Prescribed drugs, illicit drugs, and dietary supplements may lead to rhabdomyolysis:[5][6][7][8][9][10][11][12][13][14]

  • Cocaine, amphetamines, and phencyclidine may cause hyperdynamic muscular states.

  • Narcotics and other central nervous system depressants (barbiturates, sedative-hypnotics) may cause tissue hypoperfusion and prolonged immobilization and limb compression.

  • Salicylate toxicity uncouples oxidative phosphorylation, which inhibits adenosine triphosphate (ATP) formation.

  • Diuretics may lead to potassium depletion severe enough to result in rhabdomyolysis.

  • Statin therapy for cholesterol control has a significant unwanted effect of rhabdomyolysis.[8][9] Statins currently licensed worldwide include, but are not limited to, rosuvastatin, atorvastatin, simvastatin, pravastatin, fluvastatin, and lovastatin. Another statin, cerivastatin, was taken off the market by its manufacturer in 2001 after it was found to have been associated with approximately 100 rhabdomyolysis-related deaths.[15] The mechanism is not clearly defined. Statins and other medications (e.g., daptomycin) may have a synergistic effect on muscle breakdown.[16]

  • Antipsychotic use is a risk factor for rhabdomyolysis. It has been reported in the presence or absence of neuroleptic malignant syndrome.[13][14]

  • Certain antidepressants (venlafaxine, escitalopram, sertraline) when used in combination with other medications, including antiretrovirals (tenofovir) or antibiotics (daptomycin), or with alcohol, can have a synergistic effect on muscle breakdown and cause rhabdomyolysis.

  • Dipeptidyl peptidase 4 (DPP-4) inhibitors (e.g., sitagliptin) can cause myopathy and rhabdomyolysis when used in association with statins.

  • Certain weight loss or performance enhancing dietary supplements can cause rhabdomyolysis, possibly as a result of metabolic stress.

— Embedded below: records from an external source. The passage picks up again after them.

(** Where the first note of a transaction of a block ends up, if transactions of the block
    are left out: at the number of notes in the parent's tree and of outputs consumed. *)
Lemma first_note_position filtered tree notes b pre tx post output outs k fvk note address memo w w' :
  tree_rep tree notes -> zlen (notes ++ block_notes b) <= 2 ^ 32 -> localized_private_txs b = pre ++ tx :: post ->
  left_out filtered (lt_hash tx) = false -> v_shielded_output (lt_unsigned tx) = output :: outs ->
  decrypt_output (map_to_list (ks_full (w_key_store w))) output = Some (k, fvk, (note, address, memo)) ->
  process_new_block tree b None filtered w = Some w' ->
  let nullifier := nf note fvk (zlen notes + Z.of_nat (consumed_all filtered pre)) in
  exists n, w_nullifier_notes w' !! nullifier = Some n /\ nd_note n = note /\ nd_hash n = lt_hash tx /\ nd_nullifier n = Some nullifier.
Proof.
  intros Ht Hle Htxs Hlo Hout Hdec Hp nullifier. unfold process_new_block in Hp. rewrite unhandled_all, Htxs in Hp.
  apply bind_Some in Hp as (r & Hr & [= <-]).
  assert (Hjoin : mjoin (tx_notes <$> pre ++ tx :: post) = mjoin (tx_notes <$> pre) ++ tx_notes tx ++ mjoin (tx_notes <$> post))
    by (by rewrite fmap_app, join_app).
  rewrite block_notes_txs, Htxs, Hjoin in Hle. change (fun tx => od_cmu <$> v_shielded_output (lt_unsigned tx)) with tx_notes in Hr.
  rewrite Hjoin in Hr. set (ncl := mjoin (tx_notes <$> pre) ++ tx_notes tx ++ mjoin (tx_notes <$> post)) in *.
  assert (Hncl : length ncl = (length (mjoin (tx_notes <$> pre)) + (S (length outs) + length (mjoin (tx_notes <$> post))))%nat)
    by (unfold ncl; rewrite !length_app; unfold tx_notes at 2; by rewrite Hout, length_fmap).
  rewrite zlen_app in Hle. unfold zlen at 2 in Hle. rewrite Hncl in Hle. clearbody ncl.
  rewrite receive_txs_app in Hr. apply bind_Some in Hr as ([w1 t1 i1] & Hr1 & Hr).
  apply (txs_consumed _ _ _ _ _ _ _ notes) in Hr1 as (Hi & Hrep & _); [|done|lia].
  cbn [r_index r_tree r_wallet Nat.add] in Hi, Hrep. rewrite drop_0 in Hrep. subst i1.
  pose proof (consumed_all_le filtered pre) as Hc. set (before := notes ++ take (consumed_all filtered pre) ncl) in *.
  assert (Hz : zlen before = zlen notes + Z.of_nat (consumed_all filtered pre))
    by (unfold before, zlen; rewrite length_app, length_take; lia).
  cbn [receive_txs] in Hr. apply bind_Some in Hr as ([w2 t2 i2] & Hr2 & Hr).
  destruct (first_output _ _ _ _ _ output outs k fvk note address memo _ _ before _ _ Hlo Hout Hdec Hr2 Hrep) as (n & Hn & E1 & E2 & E3);
    [lia|lia|].
  apply (tx_consumed _ _ _ _ _ _ _ before) in Hr2 as (_ & Hrep2 & _); [|done|rewrite Hout; cbn [length]; lia].
  destruct (txs_consumed _ _ _ _ _ _ _ _ _ _ Hr Hrep2) as (_ & _ & [_ Hk]); cycle 1.
  - cbn [r_wallet] in Hn. destruct (Hk _ _ Hn) as (n' & Hn' & F1 & F2 & F3). exists n'. unfold nullifier. rewrite <- Hz, F1, F2, F3. done.
  - pose proof (consumed_le filtered tx) as Hct. unfold tx_notes in Hct. rewrite Hout, length_fmap in Hct. cbn [length] in Hct.
    rewrite zlen_app. unfold zlen at 2. rewrite length_take. lia.
Qed.

(** *** Retractions *)

Lemma foldl_delete_lookup {A} (xs : list Z) (m : gmap Z A) x :
  foldl (fun m x => delete x m) m xs !! x = if decide (x ∈ xs) then None else m !! x.
Proof.
  revert m. induction xs as [|y xs IH]; intros m; cbn; [by rewrite decide_False by set_solver|].
  rewrite IH. destruct (decide (x = y)) as [->|Hne].
  - rewrite lookup_delete_eq. repeat case_decide; try done; exfalso; set_solver.
  - rewrite lookup_delete_ne by done. repeat case_decide; try done; exfalso; set_solver.
Qed.

Lemma remove_notes_lookup w hs m x :
  foldl (remove_tx_notes w) m hs !! x =
  if decide (Exists (fun h => x ∈ default [] (w_tx_nullifiers w !! h)) hs) then None else m !! x.
Proof.
  revert m. induction hs as [|h hs IH]; intros m; cbn [foldl]; [case_decide as He; [by apply Exists_nil in He|done]|].
  rewrite IH. assert (Hl : remove_tx_notes w m h !! x = if decide (x ∈ default [] (w_tx_nullifiers w !! h)) then None else m !! x).
  { unfold remove_tx_notes. destruct (w_tx_nullifiers w !! h); cbn; [apply foldl_delete_lookup|by rewrite decide_False by set_solver]. }
  rewrite Hl. repeat case_decide; try done; rewrite Exists_cons in *; tauto.
Qed.

Lemma reconstruct_elem notes by_address by_tx : reconstruct notes = (by_address, by_tx) ->
  (forall a x, x ∈ default [] (by_address !! a) <-> exists n, (x, n) ∈ notes /\ nd_address n = a) /\
  (forall h x, x ∈ default [] (by_tx !! h) <-> exists n, (x, n) ∈ notes /\ nd_hash n = h).
Proof.
  unfold reconstruct. revert by_address by_tx. induction notes as [|[y n] notes IH] using rev_ind; intros ba bt Hr.
  { cbn in Hr. injection Hr as <- <-. split; intros; rewrite lookup_empty; cbn; set_solver. }
  rewrite foldl_app in Hr. destruct (foldl _ _ notes) as [ba' bt']. cbn in Hr. injection Hr as <- <-.
  destruct (IH ba' bt' eq_refl) as [Ha Ht]. split; intros; rewrite push_nullifier_elem, ?Ha, ?Ht; set_solver.
Qed.

Lemma NoDup_fmap_eq {A B} (f : A -> B) l x y : NoDup (f <$> l) -> x ∈ l -> y ∈ l -> f x = f y -> x = y.
Proof.
  intros Hnd [i Hi]%list_elem_of_lookup [j Hj]%list_elem_of_lookup Hf.
  assert (i = j) as <-; [|by simplify_eq].
  apply (NoDup_lookup (f <$> l) i j (f x) Hnd); rewrite list_lookup_fmap, ?Hi, ?Hj; cbn; congruence.
Qed.

Section Retract.
Context (hs : list Z) (w : Wallet) (rs ks : list Received) (Hw : holds w (rs ++ ks)).
Context (Hks : forall r, r ∈ ks -> rc_tx r ∈ hs) (Hrs : forall r, r ∈ rs -> rc_tx r ∉ hs).

Lemma kept_notes x n : foldl (remove_tx_notes w) (w_nullifier_notes w) hs !! x = Some n <->
  exists r, r ∈ rs /\ rc_nullifier r = x /\ w_nullifier_notes w !! x = Some n.
Proof.
  destruct Hw as [Hu Hn Ho Ht Ha]. rewrite remove_notes_lookup. case_decide as He; split; try done.
  - intros (r & Hr & Hx & Hl). apply Exists_exists in He as (h & Hh & (r' & Hr' & <- & Hx')%Ht).
    rewrite (NoDup_fmap_eq rc_nullifier (rs ++ ks) r' r) in Hh; [by apply Hrs in Hh|done|done|set_solver|congruence].
  - intros Hl. pose proof (Ho x ltac:(eauto)) as (r & -> & [Hr|Hr]%elem_of_app)%list_elem_of_fmap_1; [eauto|].
    destruct He. apply Exists_exists. exists (rc_tx r). split; [auto|]. apply Ht. exists r. set_solver.
  - by intros (r & _ & _ & Hl).
Qed.

Lemma remove_retracted_holds : holds (remove_retracted_txs hs w) rs.
Proof.
  pose proof kept_notes as Hkept. unfold remove_retracted_txs.
  set (notes := foldl (remove_tx_notes w) (w_nullifier_notes w) hs) in *.
  destruct (reconstruct (map_to_list notes)) as [ba bt] eqn:Hrec. destruct Hw as [Hu Hn Ho Ht Ha].
  assert (Hrs' : forall r, r ∈ rs -> exists n, notes !! rc_nullifier r = Some n /\ note_for r n).
  { intros r Hr. destruct (Hn r) as (n & Hl & Hfor); [set_solver|]. exists n. rewrite Hkept. eauto 6. }
  assert (Hof : forall x n, notes !! x = Some n -> exists r, r ∈ rs /\ rc_nullifier r = x /\ note_for r n).
  { intros x n Hl. pose proof Hl as (r & Hr & <- & _)%Hkept. destruct (Hrs' r Hr) as (n' & Hl' & Hfor).
    rewrite Hl in Hl'. simplify_eq. eauto. }
  split; cbn.
  - rewrite fmap_app, NoDup_app in Hu. tauto.
  - done.
  - intros x [n (r & Hr & <- & _)%Hof]. set_solver.
  - intros h x. rewrite (proj2 (reconstruct_elem _ _ _ Hrec)). setoid_rewrite elem_of_map_to_list. split.
    + intros (n & (r & Hr & <- & Hf)%Hof & <-). exists r. destruct Hf as (_ & _ & _ & _ & _ & _ & _ & Hh & _). by rewrite Hh.
    + intros (r & Hr & <- & <-). destruct (Hrs' r Hr) as (n & Hl & Hf). exists n. split; [done|]. apply Hf.
  - intros a x. rewrite (proj1 (reconstruct_elem _ _ _ Hrec)). setoid_rewrite elem_of_map_to_list. split.
    + intros (n & (r & Hr & <- & Hf)%Hof & <-). exists r. destruct Hf as (Haddr & _). by rewrite Haddr.
    + intros (r & Hr & <- & <-). destruct (Hrs' r Hr) as (n & Hl & Hf). exists n. split; [done|]. apply Hf.
Qed.
End Retract.

(** The transactions of received notes are private transactions of the chain. *)
Definition private_hashes (l : list Block) : list Z := mjoin ((fun b => lt_hash <$> localized_private_txs b) <$> l).

Lemma received_outputs_tx keys height hash i before outputs after r :
  r ∈ received_outputs keys height hash i before outputs after -> rc_tx r = hash.
Proof.
  revert i before. induction outputs as [|o outputs IH]; intros i before; cbn; [by intros ?%not_elem_of_nil|].
  destruct (decrypt_output keys o) as [[[k fvk] [[note address] memo]]|]; [|apply IH].
  intros [->|Hr]%elem_of_cons; [done|by eapply IH].
Qed.

Lemma received_txs_tx keys height before txs r : r ∈ received_txs keys height before txs -> rc_tx r ∈ lt_hash <$> txs.
Proof.
  revert before. induction txs as [|tx txs IH]; intros before; cbn; [by intros ?%not_elem_of_nil|].
  intros [Hr|Hr]%elem_of_app; [apply received_outputs_tx in Hr; set_solver|apply IH in Hr; set_solver].
Qed.

Lemma received_from_tx keys before l r : r ∈ received_from keys before l -> rc_tx r ∈ private_hashes l.
Proof.
  unfold private_hashes. revert before. induction l as [|b l IH]; intros before; cbn; [by intros ?%not_elem_of_nil|].
  change (mjoin (?x :: ?y)) with (x ++ mjoin y).
  intros [Hr|Hr]%elem_of_app; apply elem_of_app; [left; by eapply received_txs_tx|right; by eapply IH].
Qed.

Lemma follows_retract w l k hs : follows w (l ++ k) -> (forall h, h ∈ hs <-> h ∈ private_hashes k) ->
  (forall h, h ∈ private_hashes l -> h ∉ private_hashes k) -> follows (remove_retracted_txs hs w) l.
Proof.
  unfold follows. intros Hw Hhs Hdisj.
  assert (Hk : wallet_keys (remove_retracted_txs hs w) = wallet_keys w).
  { unfold wallet_keys, remove_retracted_txs. by case_match. }
  rewrite received_chain_app in Hw. rewrite Hk. apply (remove_retracted_holds hs w _ _ Hw); intros r Hr.
  - apply Hhs. by eapply received_from_tx.
  - rewrite Hhs. apply Hdisj. by eapply received_from_tx.
Qed.
End Proofs.
(* ===== verification/ChainStore.v ===== *)
(** * The database of the block chain

    [db/src/keys.rs] and [db/src/db.rs]: the values that are stored, their keys, and the
    look-up and extension of a table behind a cache. The column of extra data holds several
    tables, told apart by the first byte of the key, so each is a map of its own; a batch of
    writes ([DBTransaction]) is what it writes last to each key. *)

From S2P Require Import Prelude Substate Blocks Rewards.
From stdpp Require Import base numbers option strings gmap list.

Open Scope Z_scope.

(** ** Stored values *)

Record BlockDetails : Type := mkDetails {
  bd_number : Z;
  bd_total_difficulty : Z;
  bd_parent : Z;
  bd_children : list Z;
  bd_is_finalized : bool;
}.

Record TransactionAddress : Type := mkAddress { ta_block_hash : Z; ta_index : Z }.

(** [types/src/receipt.rs] *)
Inductive TransactionOutcome : Type := Unknown | StateRoot (root : Z) | StatusCode (code : Z).

Record Receipt : Type := mkReceipt {
  re_gas_used : Z;
  re_log_bloom : Z;
  re_logs : list LogEntry;
  re_outcome : TransactionOutcome;
}.

(** ** Keys *)

Inductive ExtrasIndex : Type :=
| IdxBlockDetails | IdxBlockHash | IdxTransactionAddress | IdxBlockReceipts | IdxEpochTransitions
| IdxPendingEpochTransition | IdxTransactionNullifier | IdxCommitmentRootBlock | IdxBlockCommitmentSer.

Definition extras_index (i : ExtrasIndex) : Z :=
  match i with
  | IdxBlockDetails => 0
  | IdxBlockHash => 1
  | IdxTransactionAddress => 2
  | IdxBlockReceipts => 4
  | IdxEpochTransitions => 5
  | IdxPendingEpochTransition => 6
  | IdxTransactionNullifier => 7
  | IdxCommitmentRootBlock => 8
  | IdxBlockCommitmentSer => 9
  end.

Definition with_index (hash : Z) (i : ExtrasIndex) : bytes := extras_index i :: be_bytes 32 hash.

(** [impl Key<H256> for BlockNumber]: the low 32 bits of the number. *)
Definition block_number_key (n : Z) : bytes :=
  [extras_index IdxBlockHash; Z.shiftr n 24 mod 256; Z.shiftr n 16 mod 256; Z.shiftr n 8 mod 256; n mod 256].

(** What the key keeps of the number. *)
Definition number_key (n : Z) : Z := n mod 2 ^ 32.

(** ** Tables *)

Record Tables (A N R : Type) : Type := mkTables {
  t_headers : gmap Z Header;
  t_bodies : gmap Z Body;
  t_details : gmap Z BlockDetails;
  t_hashes : gmap Z Z;
  t_sers : gmap Z bytes;
  t_receipts : gmap Z (list Receipt);
  t_txs : gmap Z A;
  t_nullifiers : gmap Z N;
  t_roots : gmap Z R;
}.
Arguments mkTables {A N R}.
Arguments t_headers {A N R}.
Arguments t_bodies {A N R}.
Arguments t_details {A N R}.
Arguments t_hashes {A N R}.
Arguments t_sers {A N R}.
Arguments t_receipts {A N R}.
Arguments t_txs {A N R}.
Arguments t_nullifiers {A N R}.
Arguments t_roots {A N R}.

(** Tables as they are stored and cached, and updates of them, in which [None] deletes. *)
Abbreviation Store := (Tables TransactionAddress Z Z).
Abbreviation Update := (Tables (option TransactionAddress) (option Z) (option Z)).

Definition no_tables {A N R} : Tables A N R := mkTables ∅ ∅ ∅ ∅ ∅ ∅ ∅ ∅ ∅.

Definition overlay `{Countable K} {V} (u : gmap K (option V)) (m : gmap K V) : gmap K V :=
  merge (fun a b => match a with Some o => o | None => b end) u m.

Definition write_tables (u : Update) (s : Store) : Store :=
  mkTables (t_headers u ∪ t_headers s) (t_bodies u ∪ t_bodies s) (t_details u ∪ t_details s) (t_hashes u ∪ t_hashes s)
    (t_sers u ∪ t_sers s) (t_receipts u ∪ t_receipts s) (overlay (t_txs u) (t_txs s))
    (overlay (t_nullifiers u) (t_nullifiers s)) (overlay (t_roots u) (t_roots s)).

(** Everything that is stored; [b"best"], [b"first"] and the like are keys of their own. *)
Record Disk : Type := mkDisk {
  dk_tables : Store;
  dk_best : option Z;
  dk_first : option Z;
  dk_ancient : option Z;
  dk_rewards : option Rewards;
  dk_wallet_txs : option (list Z);
  dk_wallet_addresses : option (list string);
  dk_blooms : gmap Z Z;
}.

Definition empty_disk : Disk := mkDisk no_tables None None None None None None ∅.

Record Batch : Type := mkBatch {
  ba_tables : Update;
  ba_best : option Z;
  ba_ancient : option (option Z);
  ba_rewards : option Rewards;
  ba_wallet_txs : option (list Z);
  ba_wallet_addresses : option (list string);
}.

Definition empty_batch : Batch := mkBatch no_tables None None None None None.

Definition or_keep {A} (u m : option A) : option A := match u with Some a => Some a | None => m end.

(** [KeyValueDB::write] *)
Definition write_batch (b : Batch) (d : Disk) : Disk :=
  mkDisk (write_tables (ba_tables b) (dk_tables d)) (or_keep (ba_best b) (dk_best d)) (dk_first d)
    (match ba_ancient b with Some a => a | None => dk_ancient d end) (or_keep (ba_rewards b) (dk_rewards d))
    (or_keep (ba_wallet_txs b) (dk_wallet_txs d)) (or_keep (ba_wallet_addresses b) (dk_wallet_addresses d)) (dk_blooms d).

(** ** Reading and extending behind a cache *)

Section Cached.
Context `{Countable K} {V : Type}.

(** [read_with_cache] fills the cache; [cached] is what it returns. *)
Definition read_with_cache (db cache : gmap K V) (dbkey key : K) : option V * gmap K V :=
  match cache !! key with
  | Some v => (Some v, cache)
  | None =>
      match db !! dbkey with
      | Some v => (Some v, <[key := v]> cache)
      | None => (None, cache)
      end
  end.

Definition cached (db cache : gmap K V) (dbkey key : K) : option V :=
  match cache !! key with Some v => Some v | None => db !! dbkey end.

Definition exists_with_cache (db cache : gmap K V) (dbkey key : K) : bool :=
  match cache !! key with Some _ => true | None => match db !! dbkey with Some _ => true | None => false end end.

(** The cache has nothing that the database does not have. *)
Definition coherent (dbkey : K -> K) (db cache : gmap K V) : Prop :=
  forall k v, cache !! k = Some v -> db !! dbkey k = Some v.

Lemma read_with_cache_value db cache dbkey key : (read_with_cache db cache dbkey key).1 = cached db cache dbkey key.
Proof. unfold read_with_cache, cached. by repeat case_match. Qed.

(** Reading leaves the cache coherent and is invisible to other reads. *)
Lemma read_with_cache_transparent dbkey db cache key k : coherent dbkey db cache ->
  coherent dbkey db (read_with_cache db cache (dbkey key) key).2 /\
  cached db (read_with_cache db cache (dbkey key) key).2 (dbkey k) k = cached db cache (dbkey k) k.
Proof.
  intros Hc. unfold read_with_cache. destruct (cache !! key) as [v|] eqn:Hk; [done|].
  destruct (db !! dbkey key) as [v|] eqn:Hd; [|done]. cbn. split.
  - intros k' v'. destruct (decide (key = k')) as [<-|]; [rewrite lookup_insert_eq|rewrite lookup_insert_ne by done; auto].
    congruence.
  - unfold cached. destruct (decide (key = k)) as [<-|]; [by rewrite lookup_insert_eq, Hk|by rewrite lookup_insert_ne].
Qed.

Lemma coherent_cached dbkey db cache k : coherent dbkey db cache -> cached db cache (dbkey k) k = db !! dbkey k.
Proof. intros Hc. unfold cached. case_match; [|done]. by rewrite (Hc k _ ltac:(eassumption)). Qed.

Lemma exists_with_cache_spec db cache dbkey k :
  exists_with_cache db cache dbkey k = true <-> is_Some (cached db cache dbkey k).
Proof. unfold exists_with_cache, cached. repeat case_match; split; try done; eauto; by intros [? ?]. Qed.

(** Removing entries from the cache, [collect_garbage]. *)
Lemma coherent_delete dbkey db cache k : coherent dbkey db cache -> coherent dbkey db (delete k cache).
Proof. intros Hc k' v [_ Hv]%lookup_delete_Some. auto. Qed.

End Cached.
(* ===== verification/ChainUpdates.v ===== *)
(** * The updates of an insertion

    What the functions of [BlockChain] that prepare an insertion compute, in terms of the
    tree of blocks. The lemmas need only the views of the chain ([views_ok]), which the
    changes to the wallet in between do not affect. *)

From stdpp Require Import base numbers option strings gmap list.
From S2P Require Import Prelude Serialize MerkleTree MerkleProofs Transaction Substate Blocks Rewards Sapling Wallet WalletProofs ChainStore BlockChain ChainTree ChainTables ChainInvariant.

Open Scope Z_scope.

Section Updates.
Context {MH : MerkleHash} {W : Type} {WO : WalletOps W} {WL : WalletLaws W}.
Context (hash_u256 : forall d a b, is_u256 (merkle_hash d a b)).

(** What is read of the chain. *)
Record views_ok (g : Block) (B : gmap Z Block) (c : BlockChain (W := W)) : Prop := {
  vo_details : forall h, match B !! h with
                         | Some b => exists d, block_details c h = Some d /\ details_for g B h b d
                         | None => block_details c h = None
                         end;
  vo_blocks : forall h b, B !! h = Some b -> block_header_data c h = Some (b_header b) /\ block_body c h = Some (b_body b);
  vo_sers : forall h k, branch g B h k -> exists t, block_commitment_ser c h = Some (ser_new t) /\ tree_rep t (chain_notes k);
  vo_good : forall h k, branch g B h k -> zlen (chain_notes k) <= 2 ^ 32 /\ Forall is_u256 (chain_notes k);
}.

Lemma chain_views g B R l c : chain_ok g B R l c -> views_ok g B c.
Proof.
  intros Hok. destruct (ok_disk _ _ _ _ _ Hok) as [Hd Hb _ _ _ _ Hs _ _ _ _ _ _]. pose proof (ok_caches _ _ _ _ _ Hok) as Hc.
  split.
  - intros h. specialize (Hd h). unfold block_details. by rewrite cached_id by apply Hc.
  - intros h b Hh. destruct (Hb h b Hh) as [Hh1 Hb1]. unfold block_header_data, block_body.
    assert (Hbest : best_block_hash c = h -> be_block (bc_best_block c) = b).
    { intros <-. destruct (branch_last _ _ _ _ (ok_canon _ _ _ _ _ Hok)) as (b' & l' & -> & Hb' & Hl).
      pose proof (ok_best _ _ _ _ _ Hok) as Hlast. rewrite last_snoc in Hlast. congruence. }
    split.
    + destruct (t_headers (bc_caches c) !! h) as [x|] eqn:Hx; [apply Hc in Hx; cbn in Hx; congruence|].
      destruct (best_block_hash c =? h) eqn:He; [|done]. apply Z.eqb_eq in He. by rewrite Hbest.
    + destruct (t_bodies (bc_caches c) !! h) as [x|] eqn:Hx; [apply Hc in Hx; cbn in Hx; congruence|].
      destruct (best_block_hash c =? h) eqn:He; [|done]. apply Z.eqb_eq in He. by rewrite Hbest.
  - intros h k Hk. destruct (Hs h k Hk) as (t & Ht & Hrep). exists t. unfold block_commitment_ser.
    by rewrite cached_id by apply Hc.
  - intros h k Hk. apply (ok_good _ _ _ _ _ Hok) in Hk. apply Hk.
Qed.

Section Prepare.
Context (g : Block) (B : gmap Z Block) (c : BlockChain (W := W)) (Hv : views_ok g B c).

Lemma view_block h b : B !! h = Some b -> block_of c h = Some b.
Proof. intros Hb. destruct (vo_blocks _ _ _ Hv _ _ Hb) as [Hh Hbd]. unfold block_of. rewrite Hh, Hbd. by destruct b. Qed.

Lemma view_number h b : B !! h = Some b -> block_number c h = Some (b_number b).
Proof. intros Hb. destruct (vo_blocks _ _ _ Hv _ _ Hb) as [Hh _]. unfold block_number. by rewrite Hh. Qed.

(** Blocks that are known by their own hash. *)
Definition known (k : list Block) : Prop := Forall (fun b => B !! b_hash b = Some b) k.

Lemma blocks_of_known k : known k -> blocks_of c (b_hash <$> k) = Some k.
Proof. induction 1 as [|b k Hb Hk IH]; [done|]. cbn. by rewrite (view_block _ _ Hb), IH. Qed.

Lemma flat_map_bodies_known {A} (f : Z -> Body -> list A) k : known k ->
  flat_map_bodies c f (b_hash <$> k) = Some (mjoin ((fun b => f (b_hash b) (b_body b)) <$> k)).
Proof.
  induction 1 as [|b k Hb Hk IH]; [done|]. cbn. destruct (vo_blocks _ _ _ Hv _ _ Hb) as [_ Hbd]. by rewrite Hbd, IH.
Qed.

Lemma header_blooms_known k : known k -> header_blooms c (b_hash <$> k) = Some ((fun b => h_log_bloom (b_header b)) <$> k).
Proof. induction 1 as [|b k Hb Hk IH]; [done|]. cbn. destruct (vo_blocks _ _ _ Hv _ _ Hb) as [Hh _]. by rewrite Hh, IH. Qed.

With increasing polypharmacy, due diligence should be given to drug-to-drug interactions. For example, fibrates prescribed alongside statins increase the risk of rhabdomyolysis.[17][18] Similarly, medications that precipitate rhabdomyolysis when used in cases of undiagnosed endocrine (e.g., hypothyroidism) and metabolic abnormalities (e.g., hypokalemia, hypophosphatemia) can cause rhabdomyolysis. 

Toxins and envenomation

Toxins, such as cyanide, mercury, copper, carbon monoxide, and toluene, disrupt ATP use or production at the cellular level, and subsequently cause muscle damage.[5][6]

Toxin-induced rhabdomyolysis has been documented following envenomation (bee stings, centipede bites, and snakebites).[5][6]

Pathophysiology

Muscle cells have a cell membrane called the sarcolemma and contain myofibrils in a matrix called the sarcoplasm. Despite the multiple causes of rhabdomyolysis, the final pathway is disruption of the sarcolemma with resultant release of intracellular contents (including myoglobin, creatine kinase, potassium, magnesium, phosphorus, and uric acid). Cellular integrity and function is dependent on the strict maintenance of low intracellular sodium and calcium ion concentrations regulated by adenosine triphosphatase-dependent cation exchange mechanisms.[1][5] Direct physical injury such as trauma or toxic injury allows disruption of ionic homeostasis across the sarcolemma and cellular swelling with subsequent lysis. Because homeostasis is also adenosine triphosphate (ATP)-dependent, any process impairing its production by skeletal muscle causes myocyte destruction, and any state where skeletal muscle energy requirements exceed the available ATP may also lead to rhabdomyolysis.[2][5]